David Maney Currin, Sr. (November 11, 1817 – March 25, 1864) was a Tennessee attorney and politician who served in the Confederate States Congress during the American Civil War.

Biography
Currin was born in Murfreesboro, Tennessee, in 1817. He married Letitia Irby Watson on December 16, 1845, in Wiliamson County.

A Democrat, he served in the House of Representatives during the 29th General Assembly (1851–53) representing Fayette, Hardeman, and Shelby counties.

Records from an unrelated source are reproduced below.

Definition add_entry (dir : nat) (name : bytes) (namelen : nat) : M st (option (nat * Z)) :=
  let namelen := if (NAME_LEN <? namelen)%nat then NAME_LEN else namelen in
  if (namelen =? 0)%nat then mret None
  else
    x ← the_inode dir;
    if get_zone 0 x =? 0 then mret None
    else
      p ← bread (i_dev x) (get_zone 0 x);
      match p with
      | None => mret None
      | Some bh => add_entry_loop (Z.to_nat (i_size x / 16) + 2) dir name namelen 0 (Some bh) 0
      end.

(** ** Path names *)
Fixpoint get_dir_loop (fuel : nat) (inode : nat) (pathname : bytes) : M st ptr :=
  match fuel with
  | O => nofuel
  | S fuel' =>
    x ← the_inode inode;
    ok ← (if S_ISDIR (i_mode x) then permission inode MAY_EXEC else mret false);
    if negb ok then iput (Some inode) ;; mret None
    else
      match find_idx (λ c, c =? SLASH) pathname with
      | None => mret (Some inode)
      | Some namelen =>
        r ← find_entry inode pathname namelen;
        match r with
        | (inode, None) => iput (Some inode) ;; mret None
        | (inode, Some de) =>
          inr ← get_de de;
          x ← the_inode inode;
          brelse (Some de.1) ;;
          iput (Some inode) ;;
          inode ← iget (i_dev x) inr;
          get_dir_loop fuel' inode (drop (S namelen) pathname)
        end
      end
  end.

(** [!p || !p->i_count] *)
Definition unused_inode (p : ptr) : M st bool :=
  match p with
  | None => mret true
  | Some i => x ← the_inode i; mret (i_count x =? 0)
  end.

Definition get_dir (pathname : bytes) : M st ptr :=
  c ← the_current;
  noroot ← unused_inode (t_root c);
  if (noroot : bool) then panic "No root inode"
  else
    nocwd ← unused_inode (t_pwd c);
    if (nocwd : bool) then panic "No cwd inode"
    else
      match pathname with
      | [] => mret None
      | ch :: rest =>
        inode ← of_opt (if ch =? SLASH then t_root c else t_pwd c);
        upd_inode inode (λ x, set_i_count (u16 (i_count x + 1)) x) ;;
        get_dir_loop (S (length pathname)) inode (if ch =? SLASH then rest else pathname)
      end.
(** nothing happens to the file when a bitmap changes, and no more blocks become free *)
Lemma untouched_grown inode o k s s' ino : inode_table (up s) !! inode = Some ino → tree_ok s ino → fs_at dev sb x o k s' →
  up s' = up s → (∀ z, zone_bit s z ≠ Some false → zone_bit s' z = zone_bit s z) →
  (∀ d n, map_block (cores s') (s_zmap x) d n ↔ map_block (cores s) (s_zmap x) d n) →
  (∀ d n, d ≠ 0 → ¬ map_block (cores s) (s_zmap x) d n → view s' d n = view s d n) →
  grown inode s s' ino ino.
Proof.
  intros Hi Ht Hfs Hup Hb Hm Hv. pose proof Ht as [Hl Hdev Hz Hused Hinj].
  pose proof (fa_range _ _ _ _ _ _ Hfs) as (Hd & _).
  assert (Hvn : ∀ q, valid q → node s ino q ≠ 0 → view s' dev (node s ino q) = view s dev (node s ino q)).
  { intros q Hq Hq0. apply Hv; [lia|]. by destruct (Hused q Hq Hq0) as (_ & ? & _). }
  assert (Hn : ∀ q, valid q → node s' ino q = node s ino q) by (intros q; apply quiet_node; [lia|done..]).
  constructor.
  - by rewrite with_inode_same.
  - exists (i_zone ino), (i_ctime ino), (i_dirt ino). by destruct ino.
  - constructor; try done.
    + destruct Hz as [H1 H2 H3]. constructor; try done. rewrite Hdev in *. intros n d Hnd.
      destruct (map_block_dec (cores s') (s_zmap x) dev n) as [Hmm|Hmm]; [by eapply bitmap_bytes|].
      rewrite Hv in Hnd; [by eapply H3|lia|by rewrite <- Hm].
    + intros p Hp. rewrite Hn by done. intros Hp0. destruct (Hused p Hp Hp0) as (H1 & H2 & H3). split_and!.
      * rewrite Hb; [done|]. by rewrite H1.
      * unfold bitmap_block. by rewrite Hm.
      * by rewrite Hvn.
    + intros p q Hp Hq. rewrite !Hn by done. by apply Hinj.
  - intros q Hq _. by apply Hn.
  - intros q Hq _. rewrite Hn by done. intros Hq0. rewrite decide_False by done. by apply Hvn.
  - intros d n (H1 & H2 & H3). split; [by apply Hv|]. split_and!; [done|by rewrite Hm|].
    intros Ed. destruct (H3 Ed) as [H4 H5]. split; [by rewrite Hb|]. intros q Hq. rewrite Hn by done. by apply H5.
Qed.
Lemma unmoved_grown inode o k s s' ino : inode_table (up s) !! inode = Some ino → tree_ok s ino → fs_at dev sb x o k s' →
  unmoved x s s' → grown inode s s' ino ino.
Proof.
  intros Hi Ht Hfs [Hup Hv Hb Hm]. eapply untouched_grown; try done.
  - intros z _. unfold BlockStore.zone_bit. by rewrite Hb.
  - intros d n Hd _. by apply Hv.
Qed.

(** ** A new zone

    Zone [n], which [new_block] has returned in state [s1], has been put at [p]:
    into the inode ([par] is [None]), or into the indirect block [z], which now
    holds [d] ([par] is [Some (z, d)]). *)
Section placed.
Context (inode : nat) (s s1 s2 : st) (ino ino2 : m_inode) (p : path) (n : Z) (o : option nat) (k : nat) (par : option (Z * bytes)).
Context (Ht : tree_ok s ino) (Hp : valid p) (Hp0 : node s ino p = 0) (Hal : alloc dev x n s s1) (Hn0 : n ≠ 0)
  (Hfs : fs_at dev sb x o k s2) (Hup : up s2 = with_inode inode ino2 (up s)) (Htou : touched ino ino2)
  (Hlen : length (i_zone ino2) = 9%nat)
  (Hslot : ∀ k, (k < 9)%nat → get_zone k ino2 = if decide (p = (k, [])) then n else get_zone k ino)
  (Hbit : ∀ b, map_bit (cores s2) (s_zmap x) b = map_bit (cores s1) (s_zmap x) b)
  (Hmap : ∀ d n, map_block (cores s2) (s_zmap x) d n ↔ map_block (cores s1) (s_zmap x) d n)
  (Hview : ∀ dev' n', dev' ≠ 0 → view s2 dev' n' = match par with
     | Some (z, d) => if decide (dev' = dev ∧ n' = z) then Some d else view s1 dev' n'
     | None => view s1 dev' n' end)
  (Hpar : match par with
    | Some (z, d) => ∃ l j d0, p.2 = l ++ [j] ∧ z = node s ino (p.1, l) ∧ z ≠ 0 ∧ view s dev z = Some d0 ∧ length d0 = 1024%nat ∧ d = set16 d0 j n
    | None => p.2 = []
    end).
Lemma ring_app p base t n m : ring p base t (n + m) = ring p base t n ++ ring p base ((t + Z.of_nat n) mod PAGE_SIZE) m.
Proof.
  unfold ring. rewrite seq_app, fmap_app. f_equal. cbn [Nat.add]. apply list_eq. intros i.
  rewrite !list_lookup_fmap. destruct (decide (i < m)%nat) as [Hi|Hi].
  - rewrite !lookup_seq_lt by done. cbn. rewrite wrap_add. do 4 f_equal. lia.
  - by rewrite !lookup_seq_ge by lia.
Qed.

Lemma ring_straight p base t n : 0 ≤ t → t + Z.of_nat n ≤ PAGE_SIZE → ring p base t n = mem_bytes p (base + t) n.
Proof.
  unfold PAGE_SIZE. intros Ht Hn. unfold ring, mem_bytes. apply list_eq. intros i. rewrite !list_lookup_fmap.
  destruct (decide (i < n)%nat) as [Hi|Hi]; [|by rewrite !lookup_seq_ge by lia].
  rewrite !lookup_seq_lt by done. cbn. unfold PAGE_SIZE. rewrite Z.mod_small by lia. do 2 f_equal. lia.
Qed.

Lemma mem_bytes_write a d p : mem_bytes (mem_write a d p) a (length d) = d.
Proof.
  unfold mem_bytes, mem_write. apply list_eq. intros i. rewrite list_lookup_fmap.
  destruct (decide (i < length d)%nat) as [Hi|Hi]; [|rewrite lookup_seq_ge, lookup_ge_None_2 by lia; done].
  rewrite lookup_seq_lt by done. cbn. rewrite (proj2 (Z.leb_le _ _)), (proj2 (Z.ltb_lt _ _)) by lia. cbn.
  replace (Z.to_nat _) with i by lia. symmetry. by apply list_lookup_lookup_total_lt.
Qed.

(** writing behind the [n] bytes in use does not touch them *)
Lemma ring_write_ne p base t n d h : 0 ≤ t < PAGE_SIZE → h = (t + Z.of_nat n) mod PAGE_SIZE →
  (n + length d < Z.to_nat PAGE_SIZE)%nat → h + Z.of_nat (length d) ≤ PAGE_SIZE →
  ring (mem_write (base + h) d p) base t n = ring p base t n.
Proof.
  unfold PAGE_SIZE. intros Ht -> Hn Hh. unfold ring, mem_write, PAGE_SIZE. apply list_eq. intros i.
  rewrite !list_lookup_fmap. destruct (decide (i < n)%nat) as [Hi|Hi]; [|by rewrite !lookup_seq_ge by lia].
  rewrite !lookup_seq_lt by done. cbn. f_equal.
  pose proof (Z.mod_pos_bound (t + Z.of_nat i) 4096 ltac:(done)). pose proof (Z.mod_pos_bound (t + Z.of_nat n) 4096 ltac:(done)).
  pose proof (Z.div_mod (t + Z.of_nat i) 4096 ltac:(done)). pose proof (Z.div_mod (t + Z.of_nat n) 4096 ltac:(done)).
  destruct (_ && _) eqn:E; [|done]. b2p. exfalso. lia.
Qed.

Following the state's ordinance of secession and the outbreak of the Civil War, he was a delegate from Tennessee to the Confederate Provisional Congress, 1861–62. He then represented his Middle Tennessee district in the First Confederate Congress. A Nashville newspaper wrote, "Hon. D. M. Currin was returned from his district. He deservedly ranks highest as a politician and is as disinterested a patriot as lives. He is a man of good ability and will make a worthy, active and efficient representative."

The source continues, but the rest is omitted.